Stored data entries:
(* ===== verification/ReportView.v ===== *)
(** The report view of [src/components/InterviewMode.tsx] (the
    [finished] case of [renderContent], lines 292-360).

    The component stores the reply of [generateInterviewReport] as it was
    parsed ([setReport(generatedReport)]) and the view reads its
    properties: the overall score and its ring, the summary and the
    recommendation, one card per competency with a bar of width
    [comp.score * 10]%, and the two lists.  Rendering is a function to an
    [option]; [None] is a [TypeError] thrown while rendering.  In
    [Interview.v] the stored report is already typed; the theorems here
    show that under the structured-output contract the raw reply renders
    and is read as that typed report. *)

From Stdlib Require Import ZArith.
From S2P Require Import Prelude JsString Types Gemini.

Module ReportView.
Import Gemini.

(** [style={{ width: `${comp.score * 10}%` }}]: a number scaled by ten;
    anything else gives [NaN%], which the browser ignores. *)
Definition bar_width (sc : option json) : option Z :=
  match sc with Some (JNum k) => Some (k * 10)%Z | _ => None end.

Record CompCard := mkCard {
  card_name : option json;
  card_score : option json;
  card_width : option Z;
  card_feedback : option json;
}.

(** One competency card (lines 321-332); a [null] entry throws on
    [comp.name]. *)
Definition renderComp (c : json) : option CompCard :=
  n ← get_prop "name" c;
  sc ← get_prop "score" c;
  f ← get_prop "feedback" c;
  if (child n && child sc && child f)%bool then Some (mkCard n sc (bar_width sc) f) else None.

Inductive rview :=
| RVNull
| RVShown (overall : option json) (cards : list CompCard) (strengths areas : list json).

(** The [finished] case: [if (!report) return null], then the view. *)
Definition renderReport (r : option json) : option rview :=
  match r with
  | None => Some RVNull
  | Some j =>
      if negb (json_truthy j) then Some RVNull
      else
        o ← get_prop "overallScore" j;
        su ← get_prop "summary" j;
        re ← get_prop "recommendation" j;
        comps ← array_at "competencies" j;
        cards ← mapM renderComp comps;
        sts ← array_at "strengths" j;
        ars ← array_at "areasForImprovement" j;
        if (child o && child su && child re && forallb renderable sts &&
            forallb renderable ars)%bool
        then Some (RVShown o cards sts ars) else None
  end.

(** ** Lemmas *)

(** A conforming competency renders, and its bar is ten times the score
    its typed reading holds. *)
Lemma renderComp_conforms v :
  conforms v competencySchema = true ->
  exists card c, renderComp v = Some card /\ decode_competency v = Some c /\
    card_width card = Some (comp_score c * 10)%Z.
Proof.
  intros H. destruct (conforms_object_inv _ _ _ _ H) as [kvs ->].
  destruct (conforms_key_str _ _ _ _ "name" _ H eq_refl) as [n Hn]; [simpl; tauto|].
  destruct (conforms_key_num _ _ _ _ "score" _ H eq_refl) as [k Hk]; [simpl; tauto|].
  destruct (conforms_key_str _ _ _ _ "feedback" _ H eq_refl) as [f Hf]; [simpl; tauto|].
  unfold renderComp, decode_competency. cbn [get_prop]. rewrite Hn, Hk, Hf.
  cbn. do 2 eexists. split_and!; reflexivity.
Qed.

(** The cards of a conforming array, against its typed reading. *)
Lemma renderComps_conforms xs d :
  conforms (JArr xs) (SArray d competencySchema) = true ->
  exists cards cs, mapM renderComp xs = Some cards /\ mapM decode_competency xs = Some cs /\
    map card_width cards = map (fun c => Some (comp_score c * 10)%Z) cs.
Proof.
  intros H. pose proof (conforms_arr _ _ _ H) as Hall. clear H.
  induction Hall as [|x xs Hx _ IH].
  - by exists [], [].
  - destruct IH as (cards & cs & Hc & Hd & Hw).
    destruct (renderComp_conforms x Hx) as (card & c & Hc1 & Hd1 & Hw1).
    exists (card :: cards), (c :: cs). cbn. rewrite Hc1, Hd1, Hc, Hd. cbn.
    split_and!; [done|done|]. by rewrite Hw1, Hw.
Qed.

(** ** Theorems *)

(** C34: under the structured-output contract, the report view of a
    reply never throws: it shows one card per competency of the report's
    typed reading, each bar ten times that competency's score. *)
Theorem report_render_conforming j :
  conforms j reportSchema = true ->
  exists o cards sts ars r,
    renderReport (Some j) = Some (RVShown o cards sts ars) /\ decode_report j = Some r /\
    map card_width cards = map (fun c => Some (comp_score c * 10)%Z) (competencies r).
Proof.
  intros H. destruct (conforms_object_inv _ _ _ _ H) as [kvs ->].
  destruct (conforms_key_num _ _ _ _ "overallScore" _ H eq_refl) as [o Ho]; [simpl; tauto|].
  destruct (conforms_key_str _ _ _ _ "summary" _ H eq_refl) as [su Hsu]; [simpl; tauto|].
  destruct (conforms_key_str _ _ _ _ "recommendation" _ H eq_refl) as [re Hre]; [simpl; tauto|].
  destruct (conforms_key _ _ _ _ "competencies" _ H eq_refl) as [v [Hv Hvc]]; [simpl; tauto|].
  destruct (conforms_array_inv _ _ _ Hvc) as [xs ->].
  destruct (renderComps_conforms _ _ Hvc) as (cards & cs & Hc & Hd & Hw).
  destruct (conforms_key _ _ _ _ "strengths" _ H eq_refl) as [s [Hs Hsc]]; [simpl; tauto|].
  destruct (conforms_array_inv _ _ _ Hsc) as [sts ->].
  destruct (conforms_key _ _ _ _ "areasForImprovement" _ H eq_refl) as [a [Ha Hac]];
    [simpl; tauto|].
  destruct (conforms_array_inv _ _ _ Hac) as [ars ->].
  do 4 eexists. exists (mkInterviewReport o su cs
                         (default [] (mapM as_str sts)) (default [] (mapM as_str ars)) re).
  unfold renderReport, decode_report, array_at, prop, read_arr, as_strs, read_arr.
  cbn [get_prop default json_truthy negb].
  rewrite Ho, Hsu, Hre, Hv, Hs, Ha. cbn. rewrite Hc, Hd.
  destruct (conforms_mapM as_str _ _ _ Hsc (fun x Hx => as_str_conforms x _ Hx)) as [ss ->].
  destruct (conforms_mapM as_str _ _ _ Hac (fun x Hx => as_str_conforms x _ Hx)) as [aa ->].
  cbn. rewrite (strings_renderable _ _ _ Hsc), (strings_renderable _ _ _ Hac).
  split_and!; [reflexivity|reflexivity|exact Hw].
Qed.

(** A report that honours the schema with a competency scored 15. *)
Definition overscored_json : json :=
  JObj [("overallScore", JNum 140); ("summary", JStr "Strong.");
        ("competencies", JArr [JObj [("name", JStr "Technical Depth"); ("score", JNum 15);
                                     ("feedback", JStr "Excellent.")]]);
        ("strengths", JArr [JStr "Depth"]); ("areasForImprovement", JArr []);
        ("recommendation", JStr "Strongly Recommend")].

Lemma report_render_conforming_witness :
  exists o cards sts ars r,
    renderReport (Some overscored_json) = Some (RVShown o cards sts ars) /\
    decode_report overscored_json = Some r /\
    map card_width cards = map (fun c => Some (comp_score c * 10)%Z) (competencies r).
Proof. apply report_render_conforming. reflexivity. Defined.

End ReportView.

What is expected: Each line from the one that includes "Proof. apply report_render_conforming." down to the close of the records above is to be given again exactly, and no other line is to appear.

Task response:
Proof. apply report_render_conforming. reflexivity. Defined.

End ReportView.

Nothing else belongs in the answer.